L'installation a été livrée le 30 mars 2012.
La SAS Next Génération France a été placée en liquidation judiciaire par jugement du tribunal de commerce de Paris du 25 juin 2013 et la SCP BTSG² a été désignée en qualité de mandataire liquidateur.
Se plaignant d'un manque de rentabilité de l'installation et de violations des dispositions du code de la consommation, M [S] [W] et Mme [D] [I] ont fait assigner, par actes des 8 et 11 avril 2022, le liquidateur de la SAS Next Génération France et la SA BNP Paribas Personal Finance, venue aux droits de la SAS Sygma banque, devant le juge des contentieux de la protection du tribunal judiciaire de Blois pour voir prononcer la nullité des contrats et voir indemniser leurs préjudices.

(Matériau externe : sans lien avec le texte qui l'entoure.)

Definition handleCancelEvent (parameters : value) (userId : string) : M world value :=
  try_catch
    (eventIdentifier <- lift (get parameters "eventIdentifier") ;;
     if negb (truthy eventIdentifier) then
       ret (failure "Event identifier is required")
     else
       ext (CalDeleteEvent eventIdentifier) ;;
       ret (VObj [("success", VBool true);
                  ("message", VStr "Event cancelled successfully")]))
    (fun e => throw e).

Definition handleUpdateEvent (parameters : value) (userId : string) : M world value :=
  try_catch
    (eventIdentifier <- lift (get parameters "eventIdentifier") ;;
     updates <- lift (get parameters "updates") ;;
     if negb (truthy eventIdentifier) || negb (truthy updates) then
       ret (failure "Event identifier and updates are required")
     else
       updatedEvent <- ext (CalUpdateEvent eventIdentifier updates) ;;
       ret (VObj [("success", VBool true);
                  ("message", VStr "Event updated successfully");
                  ("event", updatedEvent)]))
    (fun e => throw e).

(** The entry into the dispatcher is logged. *)
Definition dispatched (intent : value) (userId sessionId : string) : M world unit :=
  fun w => (Ok tt, with_log w (log w ++ [Dispatched intent userId sessionId])).

Definition handleIntent (intent : value) (userId sessionId : string) : M world value :=
  dispatched intent userId sessionId ;;
  try_catch
    (action <- lift (get intent "action") ;;
     if is_str action "schedule_event" then
       parameters <- lift (get intent "parameters") ;;
       handleScheduleEvent parameters userId
     else if is_str action "check_availability" then
       parameters <- lift (get intent "parameters") ;;
       handleCheckAvailability parameters userId
     else if is_str action "get_events" then
       parameters <- lift (get intent "parameters") ;;
       handleGetEvents parameters userId
     else if is_str action "send_email" then
       parameters <- lift (get intent "parameters") ;;
       handleSendEmail parameters userId
     else if is_str action "cancel_event" then
       parameters <- lift (get intent "parameters") ;;
       handleCancelEvent parameters userId
     else if is_str action "update_event" then
       parameters <- lift (get intent "parameters") ;;
       handleUpdateEvent parameters userId
     else
       ret (failure "Intent not handled"))
    (fun e => throw e).

(** The [try] block of [processTextInput]. *)
Definition processTextInput_body (text userId sessionId : string) : M world Reply :=
  conversation <- ext (DbGetOrCreateConversation userId sessionId) ;;
  id <- lift (get conversation "id") ;;
  ext (DbAddMessage id (VObj [("role", VStr "USER"); ("content", VStr text)])) ;;
  aiResponse <- generateResponse text userId sessionId VUndefined ;;
  id <- lift (get conversation "id") ;;
  ext (DbAddMessage id
         (VObj [("role", VStr "ASSISTANT");
                ("content", response aiResponse);
                ("metadata", VObj [("intent", intent aiResponse);
                                   ("needsMoreInfo", needsMoreInfo aiResponse)])])) ;;
  confidence <- lift (get (intent aiResponse) "confidence") ;;
  (if gt_num (ToNumber_other rt) confidence 0.7 then
     handleIntent (intent aiResponse) userId sessionId ;; ret tt
   else ret tt) ;;
  ret aiResponse.

(** [catch (error) { console.error(...); throw error; }] *)
Definition processTextInput (text userId sessionId : string) : M world Reply :=
  try_catch
    (processTextInput_body text userId sessionId)
    (fun e => throw e).

End Service.

(** *** Vocabulary of the statements *)

(** Every run of [m] only appends to the log, and what it appends
    satisfies [P]. *)
Definition emits {A} (P : event -> Prop) (m : M world A) : Prop :=
  forall w, exists evs, log (snd (m w)) = (log w ++ evs)%list /\ Forall P evs.

(** The calls of a turn that only converses: completions and the message
    store. *)
Definition conversational (e : event) : Prop :=
  match e with
  | Called (ChatCompletion _ _ _ _) _
  | Called (DbGetOrCreateConversation _ _) _
  | Called (DbAddMessage _ _) _ => True
  | _ => False
  end.

Definition is_call (e : event) : Prop :=
  match e with
  | Called _ _ => True
  | Dispatched _ _ _ => False
  end.

(** The request [analyzeIntent] sends. *)
Definition classifier_request (userInput : string) : call :=
  ChatCompletion "gpt-4"
    [{| role := "system"; content := VStr classifierPrompt |};
     {| role := "user"; content := VStr userInput |}]
    0.1 500.

(** An event is a call, or the dispatch of an intent whose confidence
    compares greater than 0.7. *)
Definition dispatch_confident (rt : Runtime) (e : event) : Prop :=
  match e with
  | Called _ _ => True
  | Dispatched i _ _ =>
      exists c, get i "confidence" = Ok c /\ gt_num (ToNumber_other rt) c 0.7 = true
  end.

Definition non_system (m : Message) : Prop := role m <> "system".

(** A context as [getContext] creates and [generateResponse] maintains it:
    the system message first, no other system message. *)
Definition well_formed (c : Context) : Prop :=
  exists sys rest,
    messages c = sys :: rest /\ role sys = "system" /\ Forall non_system rest.

(** Every stored context is well formed. *)
Definition wf_world (w : world) : Prop :=
  forall id c, conversations w !! id = Some c -> well_formed c.

(** [m] maintains the invariant [I] of worlds, on every path. *)
Definition preserves {A} (I : world -> Prop) (m : M world A) : Prop :=
  forall w, I w -> I (snd (m w)).

(** The required-parameter table of the clarification gate, as the
    specification gives it. *)
Definition spec_required_parameters (action : value) : list string :=
  if is_str action "schedule_event" then ["title"; "dateTime"]
  else if is_str action "check_availability" then ["date"]
  else if is_str action "send_email" then ["recipients"; "subject"]
  else [].

(** A parameter that is absent or empty, in the specification's words:
    not there, or an empty string or list. *)
Definition spec_absent_or_empty (v : value) : bool :=
  match v with
  | VUndefined | VNull => true
  | VStr s => String.eqb s ""
  | VArr items => match items with [] => true | _ => false end
  | _ => false
  end.

Definition param (parameters : list (string * value)) (k : string) : value :=
  match assoc k parameters with
  | Some v => v
  | None => VUndefined
  end.

(** The gate as the specification words it. *)
Definition spec_needsMoreInfo (action : value) (parameters : list (string * value)) : bool :=
  existsb (fun k => spec_absent_or_empty (param parameters k)) (spec_required_parameters action).

(** The gate with absent-or-empty read as JavaScript falsiness. *)
Definition falsy_needsMoreInfo (action : value) (parameters : list (string * value)) : bool :=
  existsb (fun k => negb (truthy (param parameters k))) (spec_required_parameters action).

End Assistant.

(** ** A host and environments for the examples *)

Module Scenario.
Import Date.

(** A host on UTC. *)
Definition utc (_ : Z) (_ : bool) : Z := 0.

(** The [n] low decimal digits of [z], most significant first. *)
Fixpoint digits (n : nat) (z : Z) (acc : string) : string :=
  match n with
  | O => acc
  | S n' => digits n' (z / 10) (String (ascii_of_N (Z.to_N (48 + z mod 10))) acc)
  end.

Definition pad (n : nat) (z : Z) : string := digits n z "".

(** Year, month and day of a day number (days since 1970-01-01) in the
    proleptic Gregorian calendar. *)
Definition civil (day : Z) : Z * Z * Z :=
  let z := day + 719468 in
  let era := z / 146097 in
  let doe := z mod 146097 in
  let yoe := (doe - doe / 1460 + doe / 36524 - doe / 146096) / 365 in
  let doy := doe - (365 * yoe + yoe / 4 - yoe / 100) in
  let mp := (5 * doy + 2) / 153 in
  let d := doy - (153 * mp + 2) / 5 + 1 in
  let m := if mp <? 10 then mp + 3 else mp - 9 in
  let y := yoe + era * 400 + (if m <=? 2 then 1 else 0) in
  (y, m, d).

(** [toISOString]: YYYY-MM-DDTHH:mm:ss.sssZ, with a signed six-digit year
    outside 0..9999. *)
Definition iso8601 (t : Z) : string :=
  let '(y, m, d) := civil (Day t) in
  let r := TimeWithinDay t in
  (if (0 <=? y) && (y <=? 9999) then pad 4 y
   else (if y <? 0 then "-" else "+") +:+ pad 6 (Z.abs y))
  +:+ "-" +:+ pad 2 m +:+ "-" +:+ pad 2 d
  +:+ "T" +:+ pad 2 (HourFromTime r) +:+ ":" +:+ pad 2 (MinFromTime r)
  +:+ ":" +:+ pad 2 (SecFromTime r) +:+ "." +:+ pad 3 (msFromTime r) +:+ "Z".

Import Assistant.

(** Classifier outputs used in the examples, as JSON text and as the value
    the text parses to. *)
Definition low_text : string :=
  "{" +:+ q "action" +:+ ": " +:+ q "send_email" +:+ ", " +:+ q "confidence" +:+ ": 0.7, "
  +:+ q "parameters" +:+ ": {" +:+ q "recipients" +:+ ": [" +:+ q "ann@example.com" +:+ "], "
  +:+ q "subject" +:+ ": " +:+ q "Hello" +:+ "}}".

Definition low_intent : value :=
  VObj [("action", VStr "send_email"); ("confidence", VNum 0.7);
        ("parameters", VObj [("recipients", VArr [VStr "ann@example.com"]);
                             ("subject", VStr "Hello")])].

Definition schedule_text : string :=
  "{" +:+ q "action" +:+ ": " +:+ q "schedule_event" +:+ ", " +:+ q "confidence" +:+ ": 0.9, "
  +:+ q "parameters" +:+ ": {" +:+ q "title" +:+ ": " +:+ q "Budget Review" +:+ ", "
  +:+ q "dateTime" +:+ ": " +:+ q "tomorrow at 3pm" +:+ "}}".

Definition schedule_intent : value :=
  VObj [("action", VStr "schedule_event"); ("confidence", VNum 0.9);
        ("parameters", VObj [("title", VStr "Budget Review");
                             ("dateTime", VStr "tomorrow at 3pm")])].

Definition untitled_text : string :=
  "{" +:+ q "action" +:+ ": " +:+ q "schedule_event" +:+ ", " +:+ q "confidence" +:+ ": 0.85, "
  +:+ q "parameters" +:+ ": {" +:+ q "dateTime" +:+ ": " +:+ q "tomorrow" +:+ "}}".

Definition untitled_intent : value :=
  VObj [("action", VStr "schedule_event"); ("confidence", VNum 0.85);
        ("parameters", VObj [("dateTime", VStr "tomorrow")])].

M [S] [W] est décédé le 30 décembre 2022 et Mme [D] [I], Mme [G] [W] et Mme [E] [W] sont intervenues à l'instance en leurs qualités d'ayants droit.
Par jugement réputé contradictoire du 17 juin 2024, le juge des contentieux de la protection du tribunal judiciaire de Blois a :
- déclaré recevable l'intervention volontaire de Mme [G] [W] et de Mme [E] [W],
- déclaré irrecevables pour cause de prescription l'ensemble des demandes de Mme [D] [I], de Mme [G] [W] et de Mme [E] [W] fondées sur la nullité des contrats conclus le 1er juillet 2011,
- débouté les parties de leurs autres demandes,
- condamné conjointement Mme [D] [I], Mme [G] [W] et Mme [E] [W] à payer à la SA BNP PARIBAS Personal Finance, venant aux droits de la SA Sygma banque, la somme de 1 000 euros au titre des dispositions de l'article 700 du code de procédure civile,
- condamné conjointement Mme [D] [I], Mme [G] [W] et Mme [E] [W] aux entiers dépens,
- dit n'y avoir lieu à l'exécution provisoire de plein droit de la présente décision.

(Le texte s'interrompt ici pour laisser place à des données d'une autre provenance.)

Definition ShardingMergeForAxis (axis : string) (mesh_dim1 mesh_dim2 : Z)
  : result Z :=
  if decide (mesh_dim1 <> mesh_dim2) then
    if decide (mesh_dim1 = -1) then Ok mesh_dim2
    else if decide (mesh_dim2 = -1) then Ok mesh_dim1
    else Err (Unimplemented conflict_fmt
                [ArgStr axis; ArgInt mesh_dim1; ArgInt mesh_dim2])
  else Ok mesh_dim1.

(** ** ShardingMergeForTensors (lines 37-81) *)

(** [std::unordered_map::insert]: adds the binding only when the key has
    none yet; a present key keeps its value. *)

Definition umap_insert `{Countable K} {V : Type} (k : K) (v : V)
    (m : gmap K V) : gmap K V :=
  match m !! k with
  | Some _ => m
  | None => <[k := v]> m
  end.

(** The two local maps of the function: [axis_to_dim_map] and
    [dim_to_axis_map]. *)

Record merge_state : Type := MergeState {
  axis_to_dim_map : gmap string Z;
  dim_to_axis_map : gmap Z string
}.

Definition init_state : merge_state := MergeState ∅ ∅.

(** The body of the inner loop (lines 49-61), for one tensor axis and its
    mesh dimension. *)

Definition merge_axis (tensor_axis : string) (mesh_dim : Z) (st : merge_state)
  : result merge_state :=
  merge_dim <-
    match axis_to_dim_map st !! tensor_axis with
    | None => Ok mesh_dim
    | Some recorded => ShardingMergeForAxis tensor_axis mesh_dim recorded
    end;;
  let a2d := umap_insert tensor_axis merge_dim (axis_to_dim_map st) in
  let d2a :=
    match dim_to_axis_map st !! merge_dim with
    | None => <[merge_dim := tensor_axis]> (dim_to_axis_map st)
    | Some axes => <[merge_dim := axes +:+ tensor_axis]> (dim_to_axis_map st)
    end in
  Ok (MergeState a2d d2a).

(** The inner loop (lines 45-62): [i] runs over the positions of the
    sharding vector [pair.second]; [dims] is what remains of it from
    position [i] on. *)

Fixpoint merge_tensor (notation : string) (i : nat) (dims : list Z)
    (st : merge_state) : result merge_state :=
  match dims with
  | [] => Ok st
  | mesh_dim :: rest =>
      tensor_axis <- substr notation i 1;;
      st' <- merge_axis tensor_axis mesh_dim st;;
      merge_tensor notation (S i) rest st'
  end.

(** The outer loop (lines 44-63). *)

Fixpoint merge_tensors (pairs : list (string * list Z)) (st : merge_state)
  : result merge_state :=
  match pairs with
  | [] => Ok st
  | (notation, dims) :: rest =>
      st' <- merge_tensor notation 0 dims st;;
      merge_tensors rest st'
  end.

(** The inner loop of the conflict pass (lines 74-76): every axis of the
    claim string but the first is assigned [-1]. *)

Definition demote_from (axes : string) (positions : list nat)
    (a2d : gmap string Z) : gmap string Z :=
  foldl (fun m i => <[substring i 1 axes := -1]> m) a2d positions.

Definition demote (axes : string) (a2d : gmap string Z) : gmap string Z :=
  if decide (1 < String.length axes)%nat
  then demote_from axes (seq 1 (String.length axes - 1)) a2d
  else a2d.

(** The conflict pass (lines 69-78) over the entries of
    [dim_to_axis_map] in the order [entries]. *)

Definition resolve_conflicts (entries : list (Z * string))
    (a2d : gmap string Z) : gmap string Z :=
  foldl (fun m it => demote it.2 m) a2d entries.

Definition ShardingMergeForTensors
    (tensor_notation_to_dim_pairs : list (string * list Z))
  : result (gmap string Z) :=
  st <- merge_tensors tensor_notation_to_dim_pairs init_state;;
  Ok (resolve_conflicts (map_to_list (dim_to_axis_map st))
        (axis_to_dim_map st)).

(** ** ResoluteOutputPartialDimension (lines 120-133)

    The loop over the entries of [in_axis_to_dim_map], in the order
    [entries] in which the unordered map enumerates them. *)

Definition partial_dims_loop (entries : list (string * Z)) (out_axis : string)
  : list Z :=
  foldl (fun partial_on_dims it =>
           match find out_axis it.1 with
           | Some _ =>
               if decide (it.2 > -1) then partial_on_dims ++ [it.2]
               else partial_on_dims
           | None => partial_on_dims
           end) [] entries.

Definition ResoluteOutputPartialDimension (in_axis_to_dim_map : gmap string Z)
    (out_axis : string) : list Z :=
  partial_dims_loop (map_to_list in_axis_to_dim_map) out_axis.

(** ** CopyTensorDistAttrForOutput (lines 110-118) *)

Section DistAttr.
(** The device mesh is owned elsewhere; [default_mesh] is the
    default-constructed [ProcessMesh]. *)
Context {ProcessMesh : Type} (default_mesh : ProcessMesh).

(** Modelled from the spec: the class [TensorDistAttr] (declared in
    [dist_attr.h], not part of this file) as a record of the fields the
    data model lists for a tensor's distribution attributes: mesh
    reference, sharding vector, batch-dimension marker,
    dynamic-dimension flags, partial-dimension set and the annotated
    flag; each [set_x] writes one field and each getter reads it. *)
Record TensorDistAttr : Type := mkTensorDistAttr {
  process_mesh : ProcessMesh;
  dims_mapping : list Z;
  batch_dim : Z;
  dynamic_dims : list bool;
  partial_dims : list Z;
  annotated : bool
}.

Definition TensorDistAttr_default : TensorDistAttr :=
  mkTensorDistAttr default_mesh [] 0 [] [] false.

Definition set_process_mesh (m : ProcessMesh) (a : TensorDistAttr) :=
  mkTensorDistAttr m (dims_mapping a) (batch_dim a) (dynamic_dims a)
    (partial_dims a) (annotated a).

Definition set_batch_dim (b : Z) (a : TensorDistAttr) :=
  mkTensorDistAttr (process_mesh a) (dims_mapping a) b (dynamic_dims a)
    (partial_dims a) (annotated a).

Definition set_dynamic_dims (d : list bool) (a : TensorDistAttr) :=
  mkTensorDistAttr (process_mesh a) (dims_mapping a) (batch_dim a) d
    (partial_dims a) (annotated a).

Definition set_annotated (b : bool) (a : TensorDistAttr) :=
  mkTensorDistAttr (process_mesh a) (dims_mapping a) (batch_dim a)
    (dynamic_dims a) (partial_dims a) b.

(** The two objects the body works on: the argument, reached through a
    const reference, and the local [new_dist_attr]. *)
Record frame : Type := Frame {
  src_dist_attr : TensorDistAttr;
  new_dist_attr : TensorDistAttr
}.

(** A statement [new_dist_attr.set_x(src_dist_attr.x())] or
    [new_dist_attr.set_x(constant)]: the setter is applied to the local
    with a value read from the frame. *)
Definition call_on_new {A : Type} (setter : A -> TensorDistAttr -> TensorDistAttr)
    (arg : frame -> A) (f : frame) : frame :=
  Frame (src_dist_attr f) (setter (arg f) (new_dist_attr f)).

(** The frame when the function returns. *)
Definition CopyTensorDistAttrForOutput_frame (src : TensorDistAttr) : frame :=
  let f := Frame src TensorDistAttr_default in
  let f := call_on_new set_process_mesh (fun f => process_mesh (src_dist_attr f)) f in
  let f := call_on_new set_batch_dim (fun f => batch_dim (src_dist_attr f)) f in
  let f := call_on_new set_dynamic_dims (fun f => dynamic_dims (src_dist_attr f)) f in
  let f := call_on_new set_annotated (fun _ => false) f in
  f.

Definition CopyTensorDistAttrForOutput (src : TensorDistAttr) : TensorDistAttr :=
  new_dist_attr (CopyTensorDistAttrForOutput_frame src).

(** Modelled from the spec: the class [DistTensorSpec] (declared in
    [dist_tensor_spec.h]) pairs a tensor's shape with its distribution
    attributes. *)
Record DistTensorSpec : Type := mkDistTensorSpec {
  shape : list Z;
  dist_attr : TensorDistAttr
}.
End DistAttr.

Arguments TensorDistAttr : clear implicits.
Arguments DistTensorSpec : clear implicits.
Arguments frame : clear implicits.

(** ** SPMDRuleBase (lines 21-35)

    The two virtual methods of the base class. *)

Module SPMDRuleBase.
Section Methods.
Context {ProcessMesh Attribute : Type}.

Definition InferForward_msg : string :=
  "InferForward should be called from a derived class of SPMDRuleBase !".

Definition InferBackward_msg : string :=
  "InferBackward should be called from a derived class of SPMDRuleBase !".

Definition InferForward (input_specs : list (DistTensorSpec ProcessMesh))
    (attrs : gmap string Attribute)
  : result (list (DistTensorSpec ProcessMesh)) :=
  Err (Unimplemented InferForward_msg []).

Definition InferBackward (output_specs : list (DistTensorSpec ProcessMesh))
    (attrs : gmap string Attribute)
  : result (list (DistTensorSpec ProcessMesh)) :=
  Err (Unimplemented InferBackward_msg []).
End Methods.
End SPMDRuleBase.

(** ** Notions used to state the properties *)

(** An enumeration of an unordered map: its entries in some order. *)

Definition enumerates `{Countable K} {V : Type} (entries : list (K * V))
    (m : gmap K V) : Prop :=
  entries ≡ₚ map_to_list m.

(** The (axis, mesh dimension) positions the loops visit, in input
    order. *)

Fixpoint positions_from (notation : string) (i : nat) (dims : list Z)
  : list (string * Z) :=
  match dims with
  | [] => []
  | mesh_dim :: rest =>
      (substring i 1 notation, mesh_dim) :: positions_from notation (S i) rest
  end.

Definition positions (pairs : list (string * list Z)) : list (string * Z) :=
  flat_map (fun pair => positions_from pair.1 0 pair.2) pairs.

(** The inner-loop body folded over a list of positions. *)

Fixpoint merge_positions (ps : list (string * Z)) (st : merge_state)
  : result merge_state :=
  match ps with
  | [] => Ok st
  | (tensor_axis, mesh_dim) :: rest =>
      st' <- merge_axis tensor_axis mesh_dim st;;
      merge_positions rest st'
  end.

Mmes [G] [W], [E] [W] et [D] [I] ont relevé appel de cette décision par déclaration du 7 août 2024, en indiquant que l'appel tend à la réformation ou l'annulation de tous les chefs du jugement leur faisant grief.
Dans leurs dernières conclusions notifiées le 27 février 2026, Mme [G] [W], Mme [E] [W] et Mme [D] [I] (les consorts [W]) demandent à la cour de :
Vu l'article liminaire du code de la consommation,
Vu les anciens articles 1109 et 1116 du code civil,
Vu l'article 16 de la loi n° 2012-354 du 14 mars 2012 de finance rectificative pour 2012,
Vu les articles L. 121-23 à L. 121-26 du code de la consommation, dans leur rédaction issue de la loi n° 93-949 du 26 juillet 1993,
Vu l'article L. 121-28 tel qu'issu de la loi n°2008-776 du 4 août 2008,
Vu la jurisprudence citée et l'ensemble des pièces visées aux débats,
- infirmer le jugement du juge des contentieux de la protection du tribunal judiciaire de Blois, en ce qu'il a :
* déclaré irrecevables pour cause de prescription l'ensemble des demandes de Madame [D] [I], de Madame [G] [W] et de Madame [E] [W] fondées sur la nullité des contrats conclus le 1er juillet 2011 ;
* débouté les parties de leurs autres demandes ;
* condamné conjointement Madame [D] [I], Madame [G] [W] et Madame [E] [W] à payer à la BNP Paribas Personal Finance, venant aux droits de la SA Sygma banque, la somme de 1 000 euros au titre des dispositions de l'article 700 du code de procédure civile ;
* condamné conjointement Madame [D] [I], Madame [G] [W] et Madame [E] [W] aux entiers dépens ;
Et statuant de nouveau, au besoin y ajoutant :
- déclarer les demandes de Madame [D] [I] épouse [W] ainsi que des ayants droit de Monsieur [S] [W] recevables et bien fondées ;
- prononcer la nullité du contrat de vente conclu entre Monsieur [S] [W] et Madame [D] [I] épouse [W] et la société Next Génération France ;
- prononcer en conséquence la nullité du contrat de prêt affecté conclu entre Monsieur [S] [W] et Madame [D] [I] épouse [W] et la société BNP Paribas Personal Finance, venant aux droits de la société Sygma banque ;
- condamner la société BNP Paribas Personal Finance à procéder au remboursement de l'ensemble des sommes versées par Monsieur [S] [W] et Madame [D] [I] épouse [W] au titre de l'exécution normale du contrat de prêt litigieux, à savoir les sommes de :
* 30 900 € correspondant à l'intégralité du prix de vente de l'installation ;
* 46 596,60 € correspondant aux intérêts conventionnels et frais payés par M.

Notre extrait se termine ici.